Malaria and pregnancy are mutually aggravating conditions hence challenging to the mother, baby and the physician. Malaria infection in pregnant women is associated with high risks for both maternal and perinatal morbidity and mortality. Pregnancy is complicated by anaemia, hypoglycaemia, cerebral malaria, pulmonary edema and puerperal sepsis. The problems in the new born include low birth weight, prematurity, IUGR and increased mortality.
Malaria in Pregnancy: How is it different compared to general population
While the mechanism is poorly understood, pregnant women have a reduced immune response and therefore more likely to be infected and less effectively clear malaria infections. Also clinical manifestations are atypical like fever, splenomegaly, anaemia, acute pulmonary edema etc. Management of complications of malaria may be difficult due to the various physiological changes of pregnancy. Also decisions regarding induction of labour may be difficult and complex. Foetal loss, IUGR, and premature labour are common.
Management of Malaria in Pregnancy:
It involves the following three aspects:
Treatment of Malaria: treatment depends upon severity of disease and gestational age.
- Drugs safe in pregnancy:
All Trimesters: first line–Chloroquine; Quinine;Second line_ Artesunate / Artemether /Arteether
2nd &3rd trimester: Pyrimethamine +sulfadoxine, mefloquine
- Drugs contra indicated: Primaquine; Tetracycline; Doxycycline; Halofantrine
Management of Complications:
- Acute Pulmonary Oedema: Careful fluid management; back rest; oxygen; diuretics; ventilation if needed.

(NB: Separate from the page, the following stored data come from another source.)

(** ** Inline songs *)

Lemma py_partition_found (nm body : string) :
  contains ":"%char nm = false ->
  py_partition ":" (nm ++ String ":"%char body) = (nm, ":"%string, body).
Proof.
  induction nm as [|c nm IH]; cbn [contains String.append py_partition]; intros H.
  - reflexivity.
  - apply orb_false_iff in H. destruct H as [Hc Hnm].
    rewrite Ascii.eqb_sym, Hc, (IH Hnm). reflexivity.
Qed.

Lemma py_partition_absent (nm : string) :
  contains ":"%char nm = false ->
  py_partition ":" nm = (nm, EmptyString, EmptyString).
Proof.
  induction nm as [|c nm IH]; cbn [contains py_partition]; intros H.
  - reflexivity.
  - apply orb_false_iff in H. destruct H as [Hc Hnm].
    rewrite Ascii.eqb_sym, Hc, (IH Hnm). reflexivity.
Qed.

Lemma py_split_nonempty (sep : ascii) (s : string) : py_split sep s <> [].
Proof.
  destruct s as [|c s]; cbn [py_split]; [discriminate|].
  destruct (Ascii.eqb c sep); [discriminate|].
  destruct (py_split sep s); discriminate.
Qed.

Lemma py_split_app (item s : string) :
  string_forall decimal_char item = true ->
  py_split "," (item ++ s)
  = match py_split "," s with
    | [] => [item]
    | h :: t => (item ++ h)%string :: t
    end.
Proof.
  induction item as [|c item IH]; cbn [String.append string_forall]; intros H.
  - pose proof (py_split_nonempty "," s) as Hne.
    destruct (py_split "," s); [congruence|reflexivity].
  - apply andb_true_iff in H. destruct H as [Hc Hitem].
    cbn [py_split]. rewrite (decimal_char_not_comma c Hc), (IH Hitem).
    destruct (py_split "," s); reflexivity.
Qed.

Lemma py_split_concat (items : list string) :
  items <> [] ->
  Forall (fun item => string_forall decimal_char item = true) items ->
  py_split "," (String.concat "," items) = items.
Proof.
  induction items as [|x [|y l] IH]; intros Hne Hall; [congruence| |].
  - cbn [String.concat]. inversion Hall; subst.
    rewrite <- (append_nil_r x) at 1. rewrite py_split_app by assumption.
    cbn. rewrite append_nil_r. reflexivity.
  - inversion Hall; subst.
    change (String.concat "," (x :: y :: l))
      with (x ++ "," ++ String.concat "," (y :: l))%string.
    rewrite py_split_app by assumption.
    change (py_split "," ("," ++ String.concat "," (y :: l)))
      with (EmptyString :: py_split "," (String.concat "," (y :: l))).
    rewrite IH by (assumption || discriminate).
    rewrite append_nil_r. reflexivity.
Qed.

Lemma parse_notes_of_texts (ns : list Z) :
  Forall within_digit_limit ns ->
  parse_notes (map py_str_int ns) = inr ns.
Proof.
  induction 1 as [|n ns Hn _ IH]; cbn [map parse_notes]; [reflexivity|].
  rewrite (py_strip_decimal _ (py_str_int_decimal n)).
  rewrite (proj2 (py_str_int_decimal n)), (py_int_py_str_int n Hn), IH. reflexivity.
Qed.

(** X8: an inline song text written as [name:n1,n2,...] from a name (not
    empty, without colon and without white space at its ends) and a non-empty
    list of notes, each below [10 ** 4300] in absolute value so that [str]
    and [int] take it, parses back to the song of that name with those
    notes. *)
Theorem inline_song_round_trip (nm : string) (ns : list Z) :
  contains ":"%char nm = false ->
  py_strip nm = nm ->
  nm <> EmptyString ->
  ns <> [] ->
  Forall within_digit_limit ns ->
  parse_builtin_song (format_song nm ns) = inr (mkSong nm ns).
Proof.
  intros Hcolon Hstrip Hnm Hns Hlim.
  unfold parse_builtin_song, format_song.
  change (":" ++ String.concat "," (map py_str_int ns))%string
    with (String ":"%char (String.concat "," (map py_str_int ns))).
  rewrite (py_partition_found nm _ Hcolon).
  assert (Hall : Forall (fun item => string_forall decimal_char item = true)
                        (map py_str_int ns)).
  { apply Forall_forall. intros item Hin. apply in_map_iff in Hin.
    destruct Hin as [n [<- _]]. apply py_str_int_decimal. }
  assert (Hmap : map py_str_int ns <> []) by (destruct ns; [congruence|discriminate]).
  assert (Hbody : is_empty (String.concat "," (map py_str_int ns)) = false).
  { destruct ns as [|n [|m l]]; [congruence| |]; cbn [map String.concat].
    - apply py_str_int_decimal.
    - pose proof (proj2 (py_str_int_decimal n)) as He.
      destruct (py_str_int n); [discriminate|reflexivity]. }
  rewrite Hbody, (py_split_concat _ Hmap Hall), (parse_notes_of_texts ns Hlim).
  destruct ns as [|n l]; [congruence|].
  rewrite Hstrip. destruct nm; [congruence|reflexivity].
Qed.
(** X18. A crop range that [update_crop_settings] stores lies within the
    file: it was in the map before the call, or it belongs to the one
    selected file, whose duration was probed, and then
    [0 <= start < end], and neither bound is above the duration in
    Python's comparison; for a finite duration, [end <= duration]. *)
Theorem stored_crop_within_duration (ffprobe : string -> result raw_info)
    (selected : list string) (self : App.VideoConverterApp)
    (f : string) (s e : Z) :
  App.crop_settings (App.update_crop_settings ffprobe selected self).1 !! f
  = Some (s, e) ->
  App.crop_settings self !! f = Some (s, e)
  \/ (selected = [f]
      /\ exists info d,
           ffprobe f = Ok info /\ App.strict_duration info = Ok d
           /\ 0 <= s < e
           /\ int_gt_float e d = false /\ int_gt_float s d = false
           /\ (forall sg m ex, d = S754_finite sg m ex ->
                 (inject_Z s < inject_Z e <= F2Q d)%Q)).
Proof.
  intros H. apply update_crop_settings_stores in H as [H|(Hs & info & d & H)];
    [ left; exact H | right ].
  split; [ exact Hs | ]. exists info, d.
  destruct H as (H1 & H2 & H3 & H4 & H5). repeat split; try assumption; try lia.
  - rewrite <- Zlt_Qlt. lia.
  - subst d. apply Qnot_lt_le. intros Hlt.
    apply int_gt_float_finite in Hlt. rewrite Hlt in H4. discriminate H4.
Qed.

Lemma stored_crop_within_duration_witness :
  App.crop_settings cropping_window !! "a.mp4" = Some (10, 100)
  \/ (["a.mp4"] = ["a.mp4"]
      /\ exists info d,
           two_probes "a.mp4" = Ok info /\ App.strict_duration info = Ok d
           /\ 0 <= 10 < 100
           /\ int_gt_float 100 d = false /\ int_gt_float 10 d = false
           /\ (forall sg m ex, d = S754_finite sg m ex ->
                 (inject_Z 10 < inject_Z 100 <= F2Q d)%Q)).
Proof.
  apply (stored_crop_within_duration two_probes ["a.mp4"] cropping_window).
  vm_compute. reflexivity.
Defined.

Example crop_is_clamped :
  let r := App.update_crop_settings two_probes ["a.mp4"] cropping_window in
  App.crop_settings r.1 = {[ "a.mp4" := (10, 100) ]}
  /\ App.end_edit r.1 = "00:01:40" /\ App.start_edit r.1 = "00:00:10".
Proof. vm_compute. repeat split. Qed.

(** ** Starting a conversion *)

(** The thread [start_conversion] builds, field by field. *)
Lemma start_conversion_started (is_running : bool) (self self' : App.VideoConverterApp)
    (warn : bool) (t : ConversionThread) :
  App.start_conversion is_running self = (self', warn, App.Started t) ->
  files t = App.files self /\ App.files self <> []
  /\ crop_settings t = App.crop_settings self
  /\ codec t = App.get_codec self /\ container t = App.get_container self
  /\ int_of_str (App.audio_bitrate_edit self) = Some (audio_bitrate t)
  /\ ((App.rate_mode_combo self = 0 /\ rate_mode t = "bitrate"
       /\ bitrate_kbps t = value (get_bitrate (App.bitrate_edit self))
       /\ crf_cq_value t = None /\ is_Some (bitrate_kbps t))
      \/ (App.rate_mode_combo self <> 0 /\ rate_mode t = "quality"
          /\ bitrate_kbps t = None
          /\ crf_cq_value t
             = value (get_quality_value (App.quality_edit self) (App.codec_av1 self))
          /\ is_Some (crf_cq_value t)))
  /\ App.start_btn self' = false /\ App.cancel_btn self' = true
  /\ App.status_bar self' = App.ConvertingStatus
  /\ App.conversion_thread self' = Some t.
Proof.
  unfold App.start_conversion.
  destruct (_ && is_running); [ intros [=] | ].
  destruct (get_bitrate (App.bitrate_edit self)) as [vb tb wb].
  destruct (get_quality_value (App.quality_edit self) (App.codec_av1 self))
    as [vq tq wq].
  destruct (App.files self) as [|f0 fs] eqn:Ef; [ intros [=] | ].
  destruct (App.rate_mode_combo self =? 0) eqn:Hm;
    unfold App.set_rate_edits, App.set_converting, App.set_conversion_thread,
      App.get_codec, App.get_container; cbn; rewrite ?Hm, ?Ef.
  - apply Z.eqb_eq in Hm.
    destruct vb as [k|]; [ | intros [=] ].
    destruct (int_of_str (App.audio_bitrate_edit self)) as [a|]; [ | intros [=] ].
    intros [= <- <- <-]. cbn.
    repeat split; try discriminate. left. repeat split; eauto.
  - apply Z.eqb_neq in Hm.
    destruct vq as [q|]; [ | intros [=] ].
    destruct (int_of_str (App.audio_bitrate_edit self)) as [a|]; [ | intros [=] ].
    intros [= <- <- <-]. cbn.
    repeat split; try discriminate. right. repeat split; eauto.
Qed.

- Hypoglycaemia: 25-50% Dextrose, 50-100 ml I.V., followed by 10% dextrose continuous infusion. If fluid overload is a problem, then Inj. Glucagon 0.5-1 mg can be given intra muscularly. Blood sugar should be monitored every 4-6 hours for recurrent hypoglycemia.
- Anemia: Packed cells should be transfused if hemoglobin is <5 g%.
- Renal failure: Could be pre-renal due to unrecognized dehydration or renal due to severe parasitemia. Treatment involves careful fluid management, diuretics, and dialysis if needed.
- Septicaemic shock (ALGID MALARIA) : Secondary bacterial infections like urinary tract infection, pneumonia etc. are more common in pregnancy associated with malaria. . Treatment involves administration of 3rd generation cephalosporins, fluid replacement, monitoring of vital parameters and intake and output.
Exchange transfusion: Exchange transfusion is indicated in cases of severe falciparum malaria to reduce the parasite load. It is especially useful in cases of very high parasitemia (helps in clearing) and impending pulmonary oedema (helps to reduce fluid load).
Management of Labour:If the situation demands, induction of labour may have to be considered. Once the patient is in labour, foetal or maternal distress may indicate the need to shorten the 2ndstage by forceps or vacuum extraction. If needed, even caesarean section must be considered.
Prevention of Malaria During Pregnancy:
- Use of long-lasting insecticidal nets (LLINs)
- In all areas with moderate to high malaria transmission intermittent preventive treatment in pregnancy (IPTp) with sulfadoxine-pyrimethamine (SP), as part of antenatal care services.
However in India LLIN is not available widely through public health system and SP-IPT is not appropriate because epidemiology is different in India. Also there is resistance to SP in north eastern states of India.